# Material for the task
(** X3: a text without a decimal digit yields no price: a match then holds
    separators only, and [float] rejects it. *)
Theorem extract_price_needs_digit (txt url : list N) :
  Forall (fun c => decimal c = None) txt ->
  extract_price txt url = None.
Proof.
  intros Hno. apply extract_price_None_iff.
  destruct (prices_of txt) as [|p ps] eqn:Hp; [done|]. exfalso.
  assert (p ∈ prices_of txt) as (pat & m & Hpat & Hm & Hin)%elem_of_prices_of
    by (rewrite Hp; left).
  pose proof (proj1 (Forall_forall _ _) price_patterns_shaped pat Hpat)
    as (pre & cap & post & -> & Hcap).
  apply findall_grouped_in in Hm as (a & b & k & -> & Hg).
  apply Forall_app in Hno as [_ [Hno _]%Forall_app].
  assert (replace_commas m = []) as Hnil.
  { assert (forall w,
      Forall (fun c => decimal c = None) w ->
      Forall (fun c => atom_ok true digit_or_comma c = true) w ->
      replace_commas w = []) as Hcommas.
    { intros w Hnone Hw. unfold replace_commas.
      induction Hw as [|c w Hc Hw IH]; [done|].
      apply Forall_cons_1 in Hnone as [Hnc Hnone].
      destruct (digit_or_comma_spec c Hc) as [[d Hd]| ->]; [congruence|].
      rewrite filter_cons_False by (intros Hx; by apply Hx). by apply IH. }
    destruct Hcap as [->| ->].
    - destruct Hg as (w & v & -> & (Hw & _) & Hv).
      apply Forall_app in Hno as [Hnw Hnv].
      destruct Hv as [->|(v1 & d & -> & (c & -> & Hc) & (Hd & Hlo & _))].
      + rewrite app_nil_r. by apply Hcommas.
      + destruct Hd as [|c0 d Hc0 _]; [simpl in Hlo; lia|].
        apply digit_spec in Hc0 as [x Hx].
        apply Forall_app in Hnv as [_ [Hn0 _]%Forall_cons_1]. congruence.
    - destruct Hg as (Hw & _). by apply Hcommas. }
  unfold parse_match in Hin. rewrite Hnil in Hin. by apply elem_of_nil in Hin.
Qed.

# Exercise instructions
Word for word, restate the lines of the data above that fall between the line holding "separators only, and" and the line holding "by (rewrite Hp; left).", inclusive, and no other lines.

# Answer box
    separators only, and [float] rejects it. *)
Theorem extract_price_needs_digit (txt url : list N) :
  Forall (fun c => decimal c = None) txt ->
  extract_price txt url = None.
Proof.
  intros Hno. apply extract_price_None_iff.
  destruct (prices_of txt) as [|p ps] eqn:Hp; [done|]. exfalso.
  assert (p ∈ prices_of txt) as (pat & m & Hpat & Hm & Hin)%elem_of_prices_of
    by (rewrite Hp; left).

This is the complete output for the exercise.